Work out how many lines of the listing hold "false" and return that number by itself.
>>>>>
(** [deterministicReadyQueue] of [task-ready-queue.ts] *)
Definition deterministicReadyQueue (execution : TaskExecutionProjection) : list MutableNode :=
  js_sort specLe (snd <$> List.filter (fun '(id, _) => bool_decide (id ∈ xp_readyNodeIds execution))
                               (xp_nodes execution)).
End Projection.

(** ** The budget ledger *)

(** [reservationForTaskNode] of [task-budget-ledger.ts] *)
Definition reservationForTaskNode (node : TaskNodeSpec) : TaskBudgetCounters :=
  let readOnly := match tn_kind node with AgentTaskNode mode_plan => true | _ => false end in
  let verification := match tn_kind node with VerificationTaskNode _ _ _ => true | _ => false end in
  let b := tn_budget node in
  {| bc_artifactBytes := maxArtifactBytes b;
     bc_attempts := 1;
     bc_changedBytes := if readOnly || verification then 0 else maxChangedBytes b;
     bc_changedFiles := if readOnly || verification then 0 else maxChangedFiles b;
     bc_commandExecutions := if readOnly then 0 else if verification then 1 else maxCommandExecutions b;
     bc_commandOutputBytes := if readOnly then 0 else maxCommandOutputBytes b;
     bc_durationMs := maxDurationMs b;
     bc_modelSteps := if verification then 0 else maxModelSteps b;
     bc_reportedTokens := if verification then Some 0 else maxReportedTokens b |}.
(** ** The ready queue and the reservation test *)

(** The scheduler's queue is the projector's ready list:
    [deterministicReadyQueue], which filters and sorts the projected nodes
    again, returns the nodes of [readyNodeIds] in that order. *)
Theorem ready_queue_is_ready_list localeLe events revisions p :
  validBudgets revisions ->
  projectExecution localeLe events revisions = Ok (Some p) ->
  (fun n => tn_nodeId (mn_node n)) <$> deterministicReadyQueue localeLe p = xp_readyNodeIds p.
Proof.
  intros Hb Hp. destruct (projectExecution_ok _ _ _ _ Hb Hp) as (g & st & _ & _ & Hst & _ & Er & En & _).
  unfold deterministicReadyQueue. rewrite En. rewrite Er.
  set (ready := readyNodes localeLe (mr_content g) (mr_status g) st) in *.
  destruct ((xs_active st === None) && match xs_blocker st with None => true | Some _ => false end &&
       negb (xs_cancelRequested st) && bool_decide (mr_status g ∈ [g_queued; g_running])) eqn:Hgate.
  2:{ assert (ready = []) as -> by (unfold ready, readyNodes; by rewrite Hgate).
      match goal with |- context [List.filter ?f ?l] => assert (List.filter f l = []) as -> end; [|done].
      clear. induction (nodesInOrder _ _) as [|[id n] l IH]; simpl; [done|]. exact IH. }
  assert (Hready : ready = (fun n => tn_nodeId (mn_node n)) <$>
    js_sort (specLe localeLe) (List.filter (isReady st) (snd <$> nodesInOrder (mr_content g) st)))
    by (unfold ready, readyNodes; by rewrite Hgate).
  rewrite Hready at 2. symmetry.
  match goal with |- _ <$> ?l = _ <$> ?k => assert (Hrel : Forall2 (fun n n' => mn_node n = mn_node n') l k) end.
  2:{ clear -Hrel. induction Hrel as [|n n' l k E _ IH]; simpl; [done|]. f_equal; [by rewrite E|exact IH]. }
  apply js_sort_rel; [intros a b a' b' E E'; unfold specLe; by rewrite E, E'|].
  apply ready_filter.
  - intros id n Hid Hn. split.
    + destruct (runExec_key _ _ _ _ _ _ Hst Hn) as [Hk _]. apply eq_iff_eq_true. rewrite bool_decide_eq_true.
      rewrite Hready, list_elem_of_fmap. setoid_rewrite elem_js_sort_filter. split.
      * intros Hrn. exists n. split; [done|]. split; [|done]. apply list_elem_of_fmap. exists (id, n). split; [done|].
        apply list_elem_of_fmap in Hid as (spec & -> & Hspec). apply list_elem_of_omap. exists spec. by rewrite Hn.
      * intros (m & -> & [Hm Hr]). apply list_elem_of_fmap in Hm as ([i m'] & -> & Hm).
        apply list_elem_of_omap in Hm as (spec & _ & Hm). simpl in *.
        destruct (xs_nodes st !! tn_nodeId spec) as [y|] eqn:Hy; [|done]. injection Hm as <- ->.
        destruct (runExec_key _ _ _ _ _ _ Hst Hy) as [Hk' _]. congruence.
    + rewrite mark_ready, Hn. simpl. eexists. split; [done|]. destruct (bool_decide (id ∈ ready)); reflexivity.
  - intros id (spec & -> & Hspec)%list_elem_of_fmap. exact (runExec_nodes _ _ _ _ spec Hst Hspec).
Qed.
<<<<<
## SOLUTION
3